(di Chiara Venuto)
AHMED ALNAOUQ E PAM BAILEY, 'NON
SIAMO NUMERI - LE VOCI DEI GIOVANI DI GAZA' (NUTRIMENTI, PP.
368, 18 EURO).
Ci sono cose della guerra che noi - per la maggior parte
appartenenti a generazioni che non l'hanno mai vissuta - non
capiamo. Possiamo conoscere il numero di bombardamenti, morti in
battaglia e decessi civili. Potremmo pure restare aggiornati
sulle missioni umanitarie e, perché no, guardare qualche
approfondito documentario o reportage dal terreno di battaglia.
Ci sono cose, però, che non possono essere così facilmente
raccontate: la quotidianità del dramma, che esaspera lentamente.

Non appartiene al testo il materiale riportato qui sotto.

Definition delivered (msgs : list (list byte)) (picks : list (nat * Z)) : list (list byte * Z) :=
  omap (λ '(i, now), (λ m, (m, now)) <$> msgs !! (i mod length msgs)%nat) picks.

Definition round (c : Choice) (e : Ends) : outcome (option Ends) :=
  r ← feedback_iter cfg None (ch_t0 c) (ch_t1 c) (ch_t2 c) true (en_recv e) (en_fb e);
  match r with
  | Some (FbSent recv fb _ pdu) =>
      send ← match ch_arrives c with
             | Some t => feedback_step scfg None pdu (sc_peer scfg) t (en_send e)
             | None => Done (en_send e)
             end;
      r ← resend (rex_len send) (ch_clk c) send (en_q e) (en_pacer e);
      match r with
      | Some (send, q, p, msgs) =>
          recv ← ingest_all cfg (delivered msgs (ch_deliver c)) (Some a) recv;
          Done (Some (mkEnds recv fb send q p))
      | None => Done None
      end
  | _ => Done None
  end.

Fixpoint rounds (cs : list Choice) (e : Ends) : outcome (option Ends) :=
  match cs with
  | [] => Done (Some e)
  | c :: cs =>
      r ← round c e;
      match r with Some e => rounds cs e | None => Done None end
  end.

(** A round in which the FEEDBACK arrives and so does something the sender resends. *)
Definition fruitful (c : Choice) : bool :=
  match ch_arrives c, ch_deliver c with Some _, _ :: _ => true | _, _ => false end.

(** The blocks still missing. *)
Definition missing (st : RecvState K) : list Z :=
  filter (λ j, bit (rs_bm st) j = false) (seqZ 0 (rg_total_blocks cfg)).

(** Rounds an RTO apart. *)
Fixpoint spaced (t : Z) (cs : list Choice) : Prop :=
  match cs with
  | [] => True
  | c :: cs => t ≤ ch_t0 c < 2 ^ 52 ∧ is_u64 (ch_t2 c) ∧ spaced (ch_t0 c + RTO_BOUND) cs
  end.

(** ** One round *)

Context (Hm : matching scfg cfg) (Hok : send_cfg_ok scfg) (Hsc : length scratch = pdu_buf_len scfg).
Context (Hconf : 0 ≤ sc_configured_target_bps scfg) (Hpos : 0 < rg_total_blocks cfg).
Context (Hmax : (0 < rg_max_nacks_per_pdu cfg)%nat) (Hf : foreign_ip (rg_expected_peer_ip cfg) a = false).

Local Abbreviation content := (src_content (sc_source scfg)).

(** The sender between rounds: nothing left to send, DONE not seen. *)
Record send_idle (st : SendState) (q : ReadyQueue) (p : Pacer) : Prop := {
  si_rex : rex_ok (st_rex st);
  si_done : st_done st = false;
  si_target : 0 ≤ st_target_bps st;
  si_items : ry_items q = [];
  si_pacer : pacer_ok p
}.

(** The pacing loop empties the retransmit queue: every queued block of the file is on the
    wire afterwards, and nothing else is. *)
Lemma resend_spec clk : ∀ n st q p, send_idle st q p → (rex_len st ≤ n)%nat →
  ∃ st' q' p' msgs, resend n clk st q p = Done (Some (st', q', p', msgs)) ∧
    send_idle st' q' p' ∧ rq_heap (st_rex st') = [] ∧
    (∀ seq, seq ∈ rq_heap (st_rex st) → seq < sc_total_blocks scfg →
       ∃ pkt, pkt ∈ msgs ∧ carries (sc_crypto scfg) (sc_session scfg) pkt seq (src_block scfg seq)) ∧
    (∀ pkt, pkt ∈ msgs → ∃ seq blk, seq ∈ rq_heap (st_rex st) ∧
       carries (sc_crypto scfg) (sc_session scfg) pkt seq blk ∧ (seq < sc_total_blocks scfg → blk = src_block scfg seq)).
Proof.
  induction n as [|n IH]; intros st q p Hi Hn; cbn [resend].
  { assert (rq_heap (st_rex st) = []) as Hnil by (apply nil_length_inv; unfold rex_len, pq_len in Hn; lia).
    exists st, q, p, []. rewrite Hnil. split_and!; try done; intros ? Hin; by apply not_elem_of_nil in Hin. }
  pose proof Hi as []. assert (queue_ok scfg q) as Hq by (unfold queue_ok; rewrite si_items0; constructor).
  destruct (pacing_iter_spec scfg scratch false None (clk (S n)) (clk (S n)) st q p Hok Hsc si_rex0 Hq si_pacer0 si_target0)
    as (r & E & Hr). rewrite E. cbn [mbind outcome_bind].
  destruct r as [| | |st1 q1 p1 freed msgs fin sl]; [congruence|destruct Hr as [_ [=]]|destruct Hr as (_ & [=] & _)|].
  pose proof (pacing_iter_keeps _ _ _ _ _ _ _ _ _ _ _ _ _ _ _ _ E) as (Htg & [Hit Hfr]%(λ f, f si_items0)).
  destruct Hr as (Hd & Hrex & _ & Hp1 & _ & _ & (k & Hk) & _ & _ & _ & _ & _ & _ & _ & Hres & Hlen & Honly).
  destruct (IH st1 q1 p1) as (st' & q' & p' & rest & E' & Hi' & Hnil & Hres' & Honly');
    [by split; rewrite ?Hd, ?Htg|destruct Hlen as [Hz|]; [unfold rex_len; rewrite Hz; simpl; lia|lia]|].
  rewrite E'. cbn [mbind outcome_bind]. eexists st', q', p', _. split; [done|]. split_and!; [done|done| |].
  - intros seq Hin Hs. destruct (Hres seq Hin Hs) as [Hin'|(pkt & ? & ?)].
    + destruct (Hres' seq Hin' Hs) as (pkt & ? & ?). exists pkt. split; [|done]. apply elem_of_app. by right.
    + exists pkt. split; [|done]. apply elem_of_app. by left.
  - intros pkt [Hin|Hin]%elem_of_app.
    + destruct (Honly Hfr pkt Hin) as (seq & blk & ? & ? & _ & _ & _ & ?). by exists seq, blk.
    + destruct (Honly' pkt Hin) as (seq & blk & Hs & ?). exists seq, blk. split; [|done].
      rewrite Hk in Hs. eapply elem_of_sublist; [exact Hs|apply sublist_drop].
Qed.
(** The sender takes a FEEDBACK of its session from its peer. *)
Lemma feedback_step_takes pdu t st h nacks :
  rex_ok (st_rex st) → decode_feedback pdu = Done (Some (h, nacks)) → fh_session h = sc_session scfg →
  ∃ st', feedback_step scfg None pdu (sc_peer scfg) t st = Done st' ∧ rex_ok (st_rex st') ∧
    rq_set (st_rex st') = rq_set (st_rex st) ∪ list_to_set (ne_block_seq <$> nacks) ∧
    st_done st' = fh_done h || st_done st.
Proof.
  intros Hrex Hd Hs. unfold feedback_step. rewrite bool_decide_eq_true_2 by done. cbn [negb].
  assert (pdu_type pdu = PDU_FEEDBACK) as ->.
  { revert Hd. unfold decode_feedback. destruct (Nat.ltb_spec (length pdu) FEEDBACK_HEADER_SIZE); [done|].
    destruct pdu as [|b pdu]; [done|]. cbn [pdu_type buf_get lookup list_lookup mbind outcome_bind].
    by destruct (Z.eqb_spec (byte_to_Z b) PDU_FEEDBACK). }
  rewrite Z.eqb_refl. cbn [negb]. rewrite Hd. cbn [mbind outcome_bind]. rewrite Hs, Z.eqb_refl. cbn [negb].
  destruct (decode_feedback_total pdu) as (r & Er & Hwf). rewrite Hd in Er. apply Done_inj in Er as <-.
  destruct (Hwf _ _ eq_refl) as (_ & Hn & _).
  destruct (push_loop_spec nacks (st_rex st) Hrex) as [Hrex' Hset]; [eapply Forall_impl; [exact Hn|by intros ? []]|].
  eexists. split; [done|]. simpl. by destruct (0 <? fh_target_rate h), nacks.
Qed.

Le prospettive, che si sgretolano insieme ai muri delle
abitazioni e sono sotterrate con amici, parenti, conoscenti. Il
libro 'Non siamo numeri' (Nutrimenti), a cura di Ahmed Alnaouq e
Pam Bailey (e traduzione di Clara Serretta), in uscita il 9
maggio, cerca di colmare questa voragine.
Frutto dell'omonimo progetto (in inglese, 'We Are Not
Numbers') che dal 2015 raccoglie le storie dei giovani gazawi
cresciuti durante le crisi in Medio Oriente, al suo interno -
dopo la prefazione di Cecilia Strada - raccoglie più di 70
racconti di autori palestinesi tra i 18 e i 29 anni che scrivono
di un conflitto che non è iniziato il 7 ottobre e da tempo
immemore provoca traumi, perdite e sconfitte in ogni fazione. Il
progetto è nato dall'amicizia tra Alnaouq e Bailey e dalla
scrittura di un racconto a quattro mani sull'esperienza del
primo, che si trova in apertura del libro. È la vicenda del
fratello, Ayman Alnaouq, "ragazzo d'oro" ucciso da un missile
perché, dopo una vita passata a vedere sangue e morte, aveva
deciso di unirsi a un braccio armato di palestinesi. Alnaouq non
vuole giustificare il fratello, non è quello il punto. Il punto
è la disperazione.
"Quattro autori di questo libro erano già stati ammazzati nel
momento in cui si rivedeva il testo - scrive Strada nella
prefazione -. Uno ha perso ventun membri della sua famiglia in
un solo attacco. In un racconto compare un ospedale che non
esiste più, dopo le bombe dell'ultimo anno: è un libro che
cambia tra le mani mentre lo leggi, perché il massacro della
Palestina continua". Le testimonianze non sono soltanto un'opera
letteraria, ma un'opportunità per scrivere la storiografia da
'dentro' del territorio negli ultimi dieci anni. "I vari
capitoli sono suddivisi per anno - spiegano i curatori -.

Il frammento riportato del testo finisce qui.